> AIM OF THE EXERCISE: Every line containing "entry" should be identified and copied from the data below.

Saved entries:
=== Begin Enclosure ===

(** X16.  [lambda_handler] never raises: every event and every behaviour
    of the SDK give a response whose status is 200, 403 or 500, and
    [handler.handle] is called at most once and nothing else is. *)
Theorem lambda_handler_always_responds (event : gateway_event) :
  exists response,
    snd (wrun lw (handler event)) = Done response
    /\ (statusCode response = 200 \/ statusCode response = 403
        \/ statusCode response = 500)%Z
    /\ (fst (wrun lw (handler event)) = []
        \/ exists body signature o,
             fst (wrun lw (handler event))
             = [Ev_handler_handle body signature o]).
Proof.
  destruct (is_health_request event) eqn:Hh.
  - unfold wrun, lambda_handler. rewrite Hh.
    eexists. split; [reflexivity|]. split; [now left|now left].
  - destruct (get_or (headers event) []) as [items|] eqn:Hi.
    + destruct (ENABLE_SIGNATURE_VALIDATION lc
                && negb (validate (get_or (event_body event) [])
                           (signature_header items))) eqn:Hv.
      * apply andb_true_iff in Hv as [He Hv]. apply negb_true_iff in Hv.
        rewrite (handler_when_rejected event Hh Hi He Hv).
        eexists. split; [reflexivity|]. split; [right; now left|now left].
      * rewrite (handler_when_passed event Hh Hi Hv). cbv zeta.
        eexists. split; [reflexivity|]. split.
        -- destruct (lw_handler_handle lw [] _ _) as [[]|[e| | | |]];
             cbn; auto.
        -- right. eexists _, _, _. reflexivity.
    + unfold wrun, lambda_handler. rewrite Hh, Hi.
      eexists. split; [reflexivity|]. split; [right; now right|now left].
Qed.

(** X17.  A GET on /health is answered 200 with the healthy body before
    anything else is looked at: no signature is needed and the SDK is not
    called, whatever the body, the headers and the configuration. *)
Theorem health_check_needs_no_signature (event : gateway_event) :
  httpMethod event = Present (lit "GET") ->
  path event = Present (lit "/health") ->
  wrun lw (handler event) = ([], Done health_check)
  /\ statusCode health_check = 200%Z.
Proof.
  intros Hm Hp. unfold wrun, lambda_handler, is_health_request.
  rewrite Hm, Hp. split; reflexivity.
Qed.

(** X18.  With validation enabled, a request that is no health check and
    whose signature [validate_signature] rejects is answered 403 and never
    reaches [handler.handle]; so is every such request when the channel
    secret is not set or when it carries no signature header.  [items] are
    the headers as [event.get('headers', {})] reads them: those of the
    event, or none when the event has no headers entry. *)
Theorem rejected_signature_is_403 (event : gateway_event)
    (items : list (str * str)) :
  is_health_request event = false ->
  get_or (headers event) [] = Some items ->
  ENABLE_SIGNATURE_VALIDATION lc = true ->
  (validate (get_or (event_body event) []) (signature_header items) = false
   \/ truthy (CHANNEL_SECRET lc) = false
   \/ (lookup (lit "X-Line-Signature") items = None
       /\ lookup (lit "x-line-signature") items = None)) ->
  wrun lw (handler event) = ([], Done invalid_signature_response)
  /\ statusCode invalid_signature_response = 403%Z.
Proof.
  intros Hh Hi He Hv. split; [|reflexivity].
  apply (@handler_when_rejected event items Hh Hi He).
  destruct Hv as [Hv|[Hs|[H1 H2]]]; [exact Hv| |].
  - unfold validate_signature. now rewrite Hs.
  - unfold validate_signature, signature_header. rewrite H1, H2.
    cbn [truthy get negb]. now rewrite orb_true_r.
Qed.

(** X19.  A request that is no health check and passes the gate (validation
    disabled, or signature accepted) is handed to [handler.handle] once,
    with the body and the signature header as read; the status is 200 when
    that call returns, 403 on InvalidSignatureError, 500 on every other
    exception.  A request without a headers entry is read as one with no
    header, and its signature as the empty string. *)
Theorem accepted_request_status (event : gateway_event)
    (items : list (str * str)) :
  is_health_request event = false ->
  get_or (headers event) [] = Some items ->
  (ENABLE_SIGNATURE_VALIDATION lc = false
   \/ validate (get_or (event_body event) []) (signature_header items)
      = true) ->
  let body := get_or (event_body event) [] in
  let signature := signature_header items in
  let o := lw_handler_handle lw [] body signature in
  exists response,
    wrun lw (handler event)
    = ([Ev_handler_handle body signature o], Done response)
    /\ (statusCode response = 200%Z <-> exists u, o = Done u)
    /\ (statusCode response = 403%Z <-> o = Failed InvalidSignatureError)
    /\ (statusCode response = 500%Z <->
        exists e, o = Failed e /\ e <> InvalidSignatureError).
Proof.
  intros Hh Hi Hv body signature o.
  assert (G : ENABLE_SIGNATURE_VALIDATION lc
              && negb (validate (get_or (event_body event) [])
                         (signature_header items)) = false).
  { destruct Hv as [->| ->]; [reflexivity|apply andb_false_r]. }
  rewrite (@handler_when_passed event items Hh Hi G).
  cbv zeta. fold body. fold signature. fold o.
  eexists. split; [reflexivity|].
  destruct o as [[]|[e| | | |]]; cbn [statusCode ok_response
    invalid_signature_response line_api_error_response
    internal_error_response];
    repeat split; try discriminate; try (intros [? ?]; discriminate);
    try (intros _; eexists; reflexivity);
    try (intros [? [[= <-] ?]]; congruence);
    try (intros [? [? ?]]; discriminate);
    try (intros _; eexists; split; [reflexivity|discriminate]);
    try reflexivity.
Qed.

(** X20.  A request that is no health check and whose headers entry is
    null is answered 500 (the lookup of the signature header raises), and
    [handler.handle] is not called, validation enabled or not. *)
Theorem null_headers_is_500 (event : gateway_event) :
  is_health_request event = false ->
  headers event = Null ->
  wrun lw (handler event) = ([], Done internal_error_response)
  /\ statusCode internal_error_response = 500%Z.
Proof.
  intros Hh Hi. unfold wrun, lambda_handler. rewrite Hh, Hi.
  split; reflexivity.
Qed.

End Gateway.

(* ================================================================== *)
(** ** The message handler *)

Section MessageHandler.

Variable lc : line_config.
Variable lower : str -> str.
Variable cfg : config.
Variable lw : line_world.
Variable event : message_event.

Local Notation "'handle'" := (handle_text_message lc lower cfg event).
Local Notation "'pipeline'" :=
  (run (lw_world lw) (generate_response lower cfg (message_text event))).
Local Notation "'pipeline_calls'" := (List.map In_pipeline (fst pipeline)).

(** The run of the handler when the LINE client is set up. *)
Lemma wrun_handle_text_message :
  truthy (CHANNEL_ACCESS_TOKEN lc) = true ->
  wrun lw handle =
  let token := reply_token event in
  match snd pipeline with
  | Returned response =>
      let o := lw_reply_message lw pipeline_calls token response in
      let ev := Ev_reply_message token response o in
      match o with
      | Done _ => (pipeline_calls ++ [ev], Done tt)
      | Failed _ =>
          (pipeline_calls
             ++ [ev; Ev_reply_message token (Some apology_text)
                       (lw_reply_message lw (pipeline_calls ++ [ev]) token
                          (Some apology_text))],
           Done tt)
      end
  | Raised _ =>
      (pipeline_calls
         ++ [Ev_reply_message token (Some apology_text)
               (lw_reply_message lw pipeline_calls token (Some apology_text))],
       Done tt)
  end.
Proof.
  intros T. unfold wrun, handle_text_message. rewrite T. cbn [negb].
  rewrite wrun_from_wtry, wrun_from_wbind, wrun_generate.
  cbv zeta. cbn [fst snd app].
  destruct (snd pipeline) as [response|e].
  - rewrite wrun_reply_message. cbn [fst snd].
    destruct (lw_reply_message lw pipeline_calls (reply_token event) response)
      as [[]|e] eqn:O.
    + reflexivity.
    + rewrite wrun_from_wtry, wrun_reply_message. cbn [fst snd].
      rewrite <- app_assoc. cbn [app].
      destruct (lw_reply_message lw _ (reply_token event) (Some apology_text))
        as [[]|e']; cbn [fst snd wrun_from]; rewrite ?app_nil_r; reflexivity.
  - cbn [fst snd].
    rewrite wrun_from_wtry, wrun_reply_message. cbn [fst snd].
    destruct (lw_reply_message lw _ (reply_token event) (Some apology_text))
      as [[]|e']; cbn [fst snd wrun_from]; rewrite ?app_nil_r; reflexivity.
Qed.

=== End Enclosure ===

> WRITTEN SOLUTION:
    event, or none when the event has no headers entry. *)
    exception.  A request without a headers entry is read as one with no
(** X20.  A request that is no health check and whose headers entry is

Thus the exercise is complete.